Dessa vez, quem se pôs a chorar fui eu.
Queria dar a ela a oportunidade de ter estudado mais, de ter feito faculdade, de ter lecionado. É uma pena que tantos potenciais tenham sido desperdiçados porque antigamente não se podia sonhar tendo tantas obrigações para cumprir.

Mas... sobre tudo o que aprendi na faculdade e nas minhas leituras sobre a terceira idade, um tema que me chamou bastante atenção foi a capacidade humana de dar um novo significado às próprias vivências. Temos uma capacidade imensa de ressignificar, de reviver, de restaurar... Porque da mesma forma que podemos encher de cargas ruins um sentimento que outrora foi bom (vide os ex-relacionamentos, que nos fazem tão bem e de repente deixam só mágoas para curar), também podemos percorrer o caminho contrário, e rechear de sentimentos bons as experiências que, na época em que foram vividas, não foram tão boas assim.

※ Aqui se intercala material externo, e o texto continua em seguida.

(** The final result built from the verdict of the arbiter. *)
Definition assemble (email : jsstring) (localResult : SpamCheckResult)
           (verdict : Verdict) (explanation : jsstring)
  : SpamCheckResult :=
  {| email := email;
     isSpam := match verdict with
               | Fake | Suspicious => true
               | Legitimate => false
               end;
     riskLevel := match verdict with
                  | Fake => Invalid
                  | Suspicious => Risky
                  | Legitimate => Safe
                  end;
     spamScore := match verdict with
                  | Fake => 85
                  | Suspicious => 60
                  | Legitimate => 20
                  end;
     indicators := indicators localResult;
     reason := explanation;
     aiAnalysis := Some explanation;
     geminiVerdict := Some verdict |}.

(** [POST], from the validation of the parsed body on. *)
Definition POST (email : jsstring) : Response SpamCheckResult :=
  if negb (emailSchema email) then Error400
  else
    let localResult := performLocalSpamDetection email in
    if negb (configured (apiKey A))
    then Ok200
           {| email := CheckEmail.email localResult;
              isSpam := isSpam localResult;
              riskLevel := riskLevel localResult;
              spamScore := spamScore localResult;
              indicators := indicators localResult;
              reason := reason localResult;
              aiAnalysis :=
                Some (WARNING ++ js " API key not configured. Using local analysis only.");
              geminiVerdict :=
                Some (verdictOfBand (riskLevel localResult)) |}
    else
      match getGeminiAnalysis email localResult with
      | Fulfilled _ (verdict, explanation) =>
          Ok200 (assemble email localResult verdict explanation)
      | Rejected _ => Error500
      | Forever => NoResponse
      end.

End Route.

End CheckEmail.

(** ** The URL route *)

Module CheckUrl.

(** ["safe" | "suspicious" | "dangerous"]: both the risk level of a
    result and the verdict of the arbiter. *)
Inductive RiskLevel : Type := Safe | Suspicious | Dangerous.

Record URLCheckResult : Type := {
  url : jsstring;
  isSafe : bool;
  riskLevel : RiskLevel;
  riskScore : Z;
  indicators : list jsstring;
  redirectChain : option (list jsstring);
  finalDestination : option jsstring;
  isShortened : option bool;
  reason : jsstring;
  aiAnalysis : option jsstring;
  geminiVerdict : option RiskLevel
}.

(** UTF-16 code units of the pictographs that open the indicators. *)
Definition SIREN : jsstring := [55357; 57000]%N.     (* U+1F6A8 *)
Definition WARNING : jsstring := [9888; 65039]%N.    (* U+26A0 U+FE0F *)
Definition LINK : jsstring := [55357; 56599]%N.      (* U+1F517 *)

Definition urlShorteners : list jsstring :=
  map js [ "bit.ly"; "tinyurl.com"; "goo.gl"; "ow.ly"; "t.co"; "is.gd";
           "buff.ly"; "adf.ly"; "shorturl.at"; "cutt.ly"; "rb.gy";
           "short.io"; "tiny.cc"; "tr.im"; "cli.gs"; "u.nu"; "x.co";
           "budurl.com" ]%string.

(** *** [resolveURLRedirects] *)

(** One [HEAD] probe with [redirect: 'manual']: the request fails (the
    2 s abort signal included) or answers with a status and possibly a
    [location] header. *)
Inductive HeadResult : Type :=
| NetworkError
| Answer (status : Z) (location : option jsstring).

Record Network : Type := {
  (** the probe made by the iteration that starts with [attempts = n] *)
  head : nat -> jsstring -> HeadResult;
  (** [Date.now() - startTime] when that iteration tests the condition *)
  elapsed : nat -> Z;
  (** the 5000 ms timer of [POST] fires before the resolver settles *)
  resolverLate : bool
}.

Record RedirectInfo : Type := {
  finalUrl : jsstring;
  chain : list jsstring;
  shortened : bool
}.

(** The variables of the [while] loop. *)
Record Loop : Type := {
  loopChain : list jsstring;
  nextUrl : jsstring;
  currentUrl : jsstring;
  attempts : nat
}.

Definition maxRedirects : nat := 5.
Definition totalTimeLimit : Z := 5000.

Section Resolver.

Context {P : Platform}.
Variable net : Network.

(** The condition of the [while] loop. *)
Definition guard (st : Loop) : bool :=
  Nat.ltb (attempts st) maxRedirects
  && (elapsed net (attempts st) <? totalTimeLimit)%Z.

(** The redirect target the body computes from a [location] header:
    [None] when [new URL(location, nextUrl)] throws. *)
Definition target (st : Loop) (location : jsstring) : option jsstring :=
  if startsWith location (js "http") then Some location
  else resolveURL location (nextUrl st).

(** One pass through the loop body: [None] for [break], caught fetch
    errors included. *)
Definition iteration (st : Loop) : option Loop :=
  match head net (attempts st) (nextUrl st) with
  | NetworkError => None
  | Answer status location =>
      if ((300 <=? status) && (status <? 400))%Z
      then
        match location with
        | None => None
        | Some [] => None
        | Some location =>
            match target st location with
            | None => None
            | Some redirectUrl =>
                if mem redirectUrl (loopChain st) then None
                else Some {| loopChain := loopChain st ++ [redirectUrl];
                             nextUrl := redirectUrl;
                             currentUrl := redirectUrl;
                             attempts := S (attempts st) |}
            end
        end
      else None
  end.
(** * sunpycube: coordinate-aware cube indexing

    A shallow embedding of [sunpycube/cube/cube_utils.py] and
    [sunpycube/wcs_util.py], with the properties of the specification
    stated and settled against it.

    Conventions of the embedding:
    - a Python call that may raise returns [result A exn]; [Ok] is a normal
      return and [Error] carries the exception raised;
    - Python [int]s are [Z]; list positions and array extents are [nat];
    - numpy floats are idealised as exact rationals ([Q]);
    - the header dictionaries of [wcs_util] live in a store of mutable
      objects addressed by location, so that aliasing between the caller's
      header and the routine's working copy is visible;
    - operations of external collaborators (astropy's WCS resolution and
      slicing, the cube's product constructors) are parameters of the
      enclosing section or are recorded as the call that is made. *)

From Stdlib Require Import ZArith QArith Qround List String Ascii Bool Lia Lqa Permutation Sorted.
From stdpp Require Import gmap strings list pretty.

Import ListNotations.
Open Scope string_scope.
Open Scope list_scope.

(* ===================================================================== *)
(** ** Python exceptions and fallible calls *)
(* ===================================================================== *)

(** The exception classes the modelled code can raise.  [CubeError] is the
    only one carrying a numeric code ([self.value]). *)
Inductive exn : Type :=
| CubeError (value : Z) (msg : string)
| ValueError (msg : string)
| IndexError
| TypeError
| AttributeError
| UnboundLocalError
| UnitConversionError
| OverflowError
| InconsistentAxisTypesError (msg : string).

Definition py (A : Type) : Type := result A exn.

Definition raise {A : Type} (e : exn) : py A := Error e.

Definition bind {A B : Type} (c : py A) (k : A -> py B) : py B :=
  match c with
  | Ok a => k a
  | Error e => Error e
  end.

Notation "'do' x <- c ; k" := (bind c (fun x => k))
  (at level 20, x name, c at level 100, k at level 200, only parsing).

Definition is_ValueError (e : exn) : bool :=
  match e with ValueError _ => true | _ => false end.

Definition is_CubeError (e : exn) : bool :=
  match e with CubeError _ _ => true | _ => false end.

(** A call that, when it fails, never fails with the coded kind. *)
Definition never_coded {A : Type} (c : py A) : Prop :=
  forall e, c = Error e -> is_CubeError e = false.



(** [CubeError.errors]: the table of coded messages. *)
Definition CubeError_errors (value : Z) : option string :=
  match value with
  | 0%Z => Some "Unspecified error"
  | 1%Z => Some "Time dimension not present"
  | 2%Z => Some "Spectral dimension not present"
  | 3%Z => Some "Insufficient spatial dimensions"
  | 4%Z => Some "Dimension error"
  | 5%Z => Some "Slicing unit error"
  | 6%Z => Some "Unaligned array error"
  | _ => None
  end.

(* ===================================================================== *)
(** ** Python sequences *)
(* ===================================================================== *)

(** [l[i]] for a Python list or tuple: negative positions count from the
    end, anything outside raises [IndexError]. *)
Definition py_nth {A : Type} (l : list A) (i : Z) : py A :=
  let n := Z.of_nat (length l) in
  let j := if (i <? 0)%Z then (i + n)%Z else i in
  if (j <? 0)%Z then raise IndexError
  else match l !! Z.to_nat j with
       | Some a => Ok a
       | None => raise IndexError
       end.

(** [l.index(t)]: position of the first element equal to [t].  Python raises
    [ValueError] when there is none; every call in the modelled code looks up
    an element taken from [l] itself, and for an absent element this function
    returns [length l]. *)
Fixpoint list_index (l : list string) (t : string) : nat :=
  match l with
  | [] => 0
  | x :: r => if String.eqb t x then 0 else S (list_index r t)
  end.

(* ===================================================================== *)
(** ** [select_order] *)
(* ===================================================================== *)

(** The sort key built for one axis type: a priority and the type itself. *)
Definition order_entry (axtypes : list string) (t : string) : nat * string :=
  if String.eqb t "TIME" || String.eqb t "UTC" then (0, t)
  else if String.eqb t "WAVE" then (1, t)
  else if String.eqb t "HPLT-TAN" then (2, t)
  else (list_index axtypes t + 3, t).

(** Python's ordering of [(int, str)] tuples: lexicographic. *)
Definition entry_leb (a b : nat * string) : bool :=
  Nat.ltb (fst a) (fst b) || (Nat.eqb (fst a) (fst b) && String.leb (snd a) (snd b)).

(** [list.sort()].  Python's sort is stable; so is this insertion sort, and
    entries that compare equal are equal tuples. *)
Fixpoint sort_insert (x : nat * string) (l : list (nat * string)) : list (nat * string) :=
  match l with
  | [] => [x]
  | y :: r => if entry_leb x y then x :: y :: r else y :: sort_insert x r
  end.

Fixpoint list_sort (l : list (nat * string)) : list (nat * string) :=
  match l with
  | [] => []
  | x :: r => sort_insert x (list_sort r)
  end.

Definition select_order (axtypes : list string) : list nat :=
  let order := list_sort (map (order_entry axtypes) axtypes) in
  map (fun e => list_index axtypes (snd e)) order.

(** [result] is a bijection on [range(len(axtypes))]: it lists every
    position below [len(axtypes)] exactly once. *)
Definition is_bijection_on_range (n : nat) (result : list nat) : Prop :=
  Permutation result (seq 0 n).

(** The precondition under which the specification states the bijection:
    neither "TIME" nor "WAVE" occurs twice (other tags may repeat). *)
Definition no_duplicate_time_wave (axtypes : list string) : Prop :=
  count_occ string_dec axtypes "TIME" <= 1 /\
  count_occ string_dec axtypes "WAVE" <= 1.

(* ===================================================================== *)
(** ** numpy arrays *)
(* ===================================================================== *)

(** An n-dimensional array: its shape and the element stored at each
    multi-index (one position per axis). *)
Record ndarray (A : Type) : Type := mk_ndarray {
  shape : list nat;
  elem : list nat -> A
}.
Arguments mk_ndarray {A} _ _.
Arguments shape {A} _.
Arguments elem {A} _ _.

Definition ndim {A : Type} (a : ndarray A) : nat := length (shape a).

Fixpoint nodupb (l : list nat) : bool :=
  match l with
  | [] => true
  | x :: r => negb (existsb (Nat.eqb x) r) && nodupb r
  end.

(** Position of axis [k] in the list of axes. *)
Fixpoint axis_position (axes : list nat) (k : nat) : nat :=
  match axes with
  | [] => 0
  | x :: r => if Nat.eqb k x then 0 else S (axis_position r k)
  end.

Definition is_axes_permutation (n : nat) (axes : list nat) : bool :=
  Nat.eqb (length axes) n && forallb (fun i => Nat.ltb i n) axes && nodupb axes.

(** The exception numpy raises for axes that are not a permutation of the
    array's axes.  The number of axes is compared with the rank first;
    then the axes are read in order, and the first one that is out of
    bounds, or that was read before, decides the message.  numpy's
    [AxisError] is a subclass of [ValueError]. *)
Fixpoint axes_failure (n : nat) (seen axes : list nat) : exn :=
  match axes with
  | [] => ValueError "axes don't match array"
  | x :: r =>
      if negb (Nat.ltb x n) then
        ValueError (String.concat ""
          ["axis "; pretty x; " is out of bounds for array of dimension "; pretty n])
      else if existsb (Nat.eqb x) seen then
        ValueError "repeated axis in transpose"
      else axes_failure n (x :: seen) r
  end.

Definition transpose_failure (n : nat) (axes : list nat) : exn :=
  if Nat.eqb (length axes) n then axes_failure n [] axes
  else ValueError "axes don't match array".

(** [a.transpose(axes)]: axis [i] of the result is axis [axes[i]] of [a].
    numpy raises [ValueError] unless [axes] lists every axis of [a] once. *)
Definition transpose {A : Type} (a : ndarray A) (axes : list nat) : py (ndarray A) :=
  if is_axes_permutation (ndim a) axes then
    Ok (mk_ndarray
          (map (fun i => nth i (shape a) 0) axes)
          (fun idx => elem a (map (fun k => nth (axis_position axes k) idx 0)
                                  (seq 0 (ndim a)))))
  else raise (transpose_failure (ndim a) axes).

(** One entry of the index list given to [take]: numpy wraps a negative
    entry once and raises [IndexError] outside [-n, n). *)
Definition take_index (n : nat) (i : Z) : py nat :=
  if ((i <? - Z.of_nat n) || (Z.of_nat n <=? i))%Z then raise IndexError
  else Ok (Z.to_nat (if (i <? 0)%Z then i + Z.of_nat n else i)%Z).

Fixpoint take_indices (n : nat) (indices : list Z) : py (list nat) :=
  match indices with
  | [] => Ok []
  | i :: r =>
      do j <- take_index n i;
      do js <- take_indices n r;
      Ok (j :: js)
  end.

(** [a.take(indices, axis=axis)] for a non-negative [axis]. *)
Definition take {A : Type} (a : ndarray A) (indices : list Z) (axis : nat)
  : py (ndarray A) :=
  match shape a !! axis with
  | None => raise IndexError
  | Some n =>
      do js <- take_indices n indices;
      Ok (mk_ndarray
            (<[axis := length js]> (shape a))
            (fun idx => elem a (<[axis := nth (nth axis idx 0) js 0]> idx)))
  end.

(* ===================================================================== *)
(** ** Python slices and [range] *)
(* ===================================================================== *)

(** [slice(start, stop, step)] whose components are of type [A] or [None]. *)
Record pyslice (A : Type) : Type := mk_slice {
  start : option A;
  stop : option A;
  step : option A
}.
Arguments mk_slice {A} _ _ _.
Arguments start {A} _.
Arguments stop {A} _.
Arguments step {A} _.

(** [slice(None, None, None)] *)
Definition slice_all {A : Type} : pyslice A := mk_slice None None None.

(** [slice(a, b)] *)
Definition slice2 {A : Type} (a b : A) : pyslice A := mk_slice (Some a) (Some b) None.

(** The elements of [range(start, stop, step)], [fuel] bounding their
    number. *)
Fixpoint range_from (fuel : nat) (cur stop step : Z) : list Z :=
  match fuel with
  | O => []
  | S f =>
      if (if (0 <? step)%Z then (cur <? stop)%Z else (stop <? cur)%Z)
      then cur :: range_from f (cur + step)%Z stop step
      else []
  end.

(** [range(start, stop, step)]; a zero step raises [ValueError]. *)
Definition py_range (start stop step : Z) : py (list Z) :=
  if (step =? 0)%Z then raise (ValueError "range() arg 3 must not be zero")
  else Ok (range_from (Z.to_nat (Z.abs (stop - start))) start stop step).

(** The positions selected by [l[s]] in a sequence of length [len]
    (CPython's [slice.indices]); a zero step raises [ValueError]. *)
Definition slice_positions (len : nat) (s : pyslice Z) : py (list Z) :=
  let n := Z.of_nat len in
  let st := match step s with Some k => k | None => 1%Z end in
  if (st =? 0)%Z then raise (ValueError "slice step cannot be zero")
  else
    let lower := if (st <? 0)%Z then (-1)%Z else 0%Z in
    let upper := if (st <? 0)%Z then (n - 1)%Z else n in
    let clamp v :=
      if (v <? 0)%Z then Z.max (v + n) lower else Z.min v upper in
    let a := match start s with
             | Some v => clamp v
             | None => if (st <? 0)%Z then upper else lower
             end in
    let b := match stop s with
             | Some v => clamp v
             | None => if (st <? 0)%Z then lower else upper
             end in
    py_range a b st.

(** [l[s]] for a list [l]. *)
Definition py_list_slice {A : Type} (l : list A) (s : pyslice Z) : py (list A) :=
  do ps <- slice_positions (length l) s;
  Ok (omap (fun p => l !! Z.to_nat p) ps).

(* ===================================================================== *)
(** ** Physical units *)
(* ===================================================================== *)

(** The units the examples need.  [u.pix] and [u.pixel] are one object. *)
Inductive Unit : Type :=
| u_pix | u_deg | u_arcmin | u_arcsec | u_Angstrom | u_nm | u_s | u_min.

Inductive physical_type : Type :=
| dimensionless | angle | length_type | time_type.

Por quê eu estou falando sobre isso?
Porque hoje em dia, minha avó pouco se lembra dos fatos que a levaram a parar de estudar. Mas na sua memória já bastante comprometida, ela reescreveu o final da história, e hoje, enquanto me vê no computador ou com um livro nas mãos, ela relata sobre como foi bom estudar, e sobre o quanto ela gosta de ser professora e de ensinar as crianças a ler.